Segment Open
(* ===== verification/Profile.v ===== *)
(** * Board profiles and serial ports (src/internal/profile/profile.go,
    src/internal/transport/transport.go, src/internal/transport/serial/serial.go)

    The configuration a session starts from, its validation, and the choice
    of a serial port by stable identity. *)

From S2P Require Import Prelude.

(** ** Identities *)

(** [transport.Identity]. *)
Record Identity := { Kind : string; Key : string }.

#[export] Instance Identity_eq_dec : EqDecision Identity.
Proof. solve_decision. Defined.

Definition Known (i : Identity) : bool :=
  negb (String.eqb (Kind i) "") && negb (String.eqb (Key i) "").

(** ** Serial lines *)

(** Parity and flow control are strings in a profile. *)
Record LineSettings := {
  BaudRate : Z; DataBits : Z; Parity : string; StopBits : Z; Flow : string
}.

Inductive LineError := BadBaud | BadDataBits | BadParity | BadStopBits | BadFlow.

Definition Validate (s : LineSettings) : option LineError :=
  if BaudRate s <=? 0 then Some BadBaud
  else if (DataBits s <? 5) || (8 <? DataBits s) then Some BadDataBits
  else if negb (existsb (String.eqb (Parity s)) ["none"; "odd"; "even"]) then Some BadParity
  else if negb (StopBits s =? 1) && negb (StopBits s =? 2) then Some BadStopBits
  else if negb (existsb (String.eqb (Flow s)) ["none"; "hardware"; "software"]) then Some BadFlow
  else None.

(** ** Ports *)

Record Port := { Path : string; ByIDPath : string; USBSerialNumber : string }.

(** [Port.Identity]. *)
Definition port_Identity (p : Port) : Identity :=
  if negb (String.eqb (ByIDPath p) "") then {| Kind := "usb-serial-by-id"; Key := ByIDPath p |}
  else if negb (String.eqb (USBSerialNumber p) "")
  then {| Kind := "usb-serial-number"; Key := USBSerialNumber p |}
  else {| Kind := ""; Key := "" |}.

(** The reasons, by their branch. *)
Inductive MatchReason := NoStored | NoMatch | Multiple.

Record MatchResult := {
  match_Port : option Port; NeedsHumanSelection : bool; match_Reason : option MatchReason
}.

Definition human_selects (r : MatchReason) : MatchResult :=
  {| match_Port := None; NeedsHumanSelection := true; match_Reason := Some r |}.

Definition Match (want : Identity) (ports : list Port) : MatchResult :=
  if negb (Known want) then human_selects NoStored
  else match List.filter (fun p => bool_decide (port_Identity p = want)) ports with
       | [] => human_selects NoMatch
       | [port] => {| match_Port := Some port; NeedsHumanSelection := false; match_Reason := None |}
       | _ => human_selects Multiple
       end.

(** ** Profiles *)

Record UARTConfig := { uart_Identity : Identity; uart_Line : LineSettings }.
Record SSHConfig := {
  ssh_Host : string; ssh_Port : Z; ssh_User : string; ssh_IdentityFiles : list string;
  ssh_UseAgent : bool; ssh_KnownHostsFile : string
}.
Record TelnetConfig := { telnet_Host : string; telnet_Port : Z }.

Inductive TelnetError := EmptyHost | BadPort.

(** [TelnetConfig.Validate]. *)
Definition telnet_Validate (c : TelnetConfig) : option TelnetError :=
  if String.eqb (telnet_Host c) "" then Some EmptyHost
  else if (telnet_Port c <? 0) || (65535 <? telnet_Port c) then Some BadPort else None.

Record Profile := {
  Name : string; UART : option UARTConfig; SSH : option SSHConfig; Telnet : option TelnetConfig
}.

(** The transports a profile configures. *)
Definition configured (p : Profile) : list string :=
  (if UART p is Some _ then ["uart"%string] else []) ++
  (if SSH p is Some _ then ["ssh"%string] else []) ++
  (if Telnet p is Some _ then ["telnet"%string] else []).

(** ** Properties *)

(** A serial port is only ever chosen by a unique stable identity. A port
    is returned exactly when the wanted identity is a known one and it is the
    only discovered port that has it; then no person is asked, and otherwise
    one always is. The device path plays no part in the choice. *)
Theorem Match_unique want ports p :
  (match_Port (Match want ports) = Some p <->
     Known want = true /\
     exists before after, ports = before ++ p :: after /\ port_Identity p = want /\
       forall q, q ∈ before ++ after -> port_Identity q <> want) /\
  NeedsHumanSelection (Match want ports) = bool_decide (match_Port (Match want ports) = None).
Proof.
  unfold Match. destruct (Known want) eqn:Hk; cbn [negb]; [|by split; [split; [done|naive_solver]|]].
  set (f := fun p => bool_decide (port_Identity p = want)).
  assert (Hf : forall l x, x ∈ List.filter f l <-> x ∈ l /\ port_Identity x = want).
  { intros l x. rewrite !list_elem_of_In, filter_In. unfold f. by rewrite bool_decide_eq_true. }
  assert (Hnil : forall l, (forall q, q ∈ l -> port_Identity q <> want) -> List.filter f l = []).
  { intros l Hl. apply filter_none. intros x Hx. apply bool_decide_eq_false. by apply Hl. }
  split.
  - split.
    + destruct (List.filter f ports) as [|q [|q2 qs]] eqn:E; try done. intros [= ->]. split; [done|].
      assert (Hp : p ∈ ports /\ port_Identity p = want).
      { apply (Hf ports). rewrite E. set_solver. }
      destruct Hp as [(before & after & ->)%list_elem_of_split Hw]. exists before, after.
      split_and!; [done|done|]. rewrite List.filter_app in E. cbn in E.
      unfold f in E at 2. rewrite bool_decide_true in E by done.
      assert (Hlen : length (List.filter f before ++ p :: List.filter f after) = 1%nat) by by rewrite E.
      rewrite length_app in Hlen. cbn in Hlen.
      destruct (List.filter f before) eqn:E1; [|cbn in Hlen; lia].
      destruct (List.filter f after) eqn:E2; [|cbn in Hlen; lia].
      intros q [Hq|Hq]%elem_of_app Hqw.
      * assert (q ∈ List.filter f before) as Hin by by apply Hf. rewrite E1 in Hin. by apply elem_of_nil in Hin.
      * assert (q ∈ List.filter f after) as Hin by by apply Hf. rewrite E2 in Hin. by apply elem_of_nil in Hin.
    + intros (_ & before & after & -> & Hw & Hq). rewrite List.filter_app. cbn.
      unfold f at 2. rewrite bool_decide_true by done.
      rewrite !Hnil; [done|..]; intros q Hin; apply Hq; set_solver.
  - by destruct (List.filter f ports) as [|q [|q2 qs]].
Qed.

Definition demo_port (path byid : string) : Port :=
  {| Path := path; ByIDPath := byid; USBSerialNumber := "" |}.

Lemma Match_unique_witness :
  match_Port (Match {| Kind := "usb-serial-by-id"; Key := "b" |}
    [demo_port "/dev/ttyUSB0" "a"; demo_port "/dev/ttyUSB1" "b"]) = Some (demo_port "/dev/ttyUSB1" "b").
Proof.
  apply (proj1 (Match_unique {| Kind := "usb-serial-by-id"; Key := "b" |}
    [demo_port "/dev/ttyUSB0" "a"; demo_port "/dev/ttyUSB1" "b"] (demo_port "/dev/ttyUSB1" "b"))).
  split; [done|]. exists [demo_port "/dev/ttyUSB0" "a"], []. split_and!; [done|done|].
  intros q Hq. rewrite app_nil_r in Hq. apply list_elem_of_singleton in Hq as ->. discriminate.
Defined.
Segment Closed
WHAT TO DO — Taking the entries above, write out exactly each line from the one holding "->]. split; [done|]." to the one holding "E1 in Hin. by apply elem_of_nil in Hin.", both included, and stop there.

WRITTEN ANSWER —
    + destruct (List.filter f ports) as [|q [|q2 qs]] eqn:E; try done. intros [= ->]. split; [done|].
      assert (Hp : p ∈ ports /\ port_Identity p = want).
      { apply (Hf ports). rewrite E. set_solver. }
      destruct Hp as [(before & after & ->)%list_elem_of_split Hw]. exists before, after.
      split_and!; [done|done|]. rewrite List.filter_app in E. cbn in E.
      unfold f in E at 2. rewrite bool_decide_true in E by done.
      assert (Hlen : length (List.filter f before ++ p :: List.filter f after) = 1%nat) by by rewrite E.
      rewrite length_app in Hlen. cbn in Hlen.
      destruct (List.filter f before) eqn:E1; [|cbn in Hlen; lia].
      destruct (List.filter f after) eqn:E2; [|cbn in Hlen; lia].
      intros q [Hq|Hq]%elem_of_app Hqw.
      * assert (q ∈ List.filter f before) as Hin by by apply Hf. rewrite E1 in Hin. by apply elem_of_nil in Hin.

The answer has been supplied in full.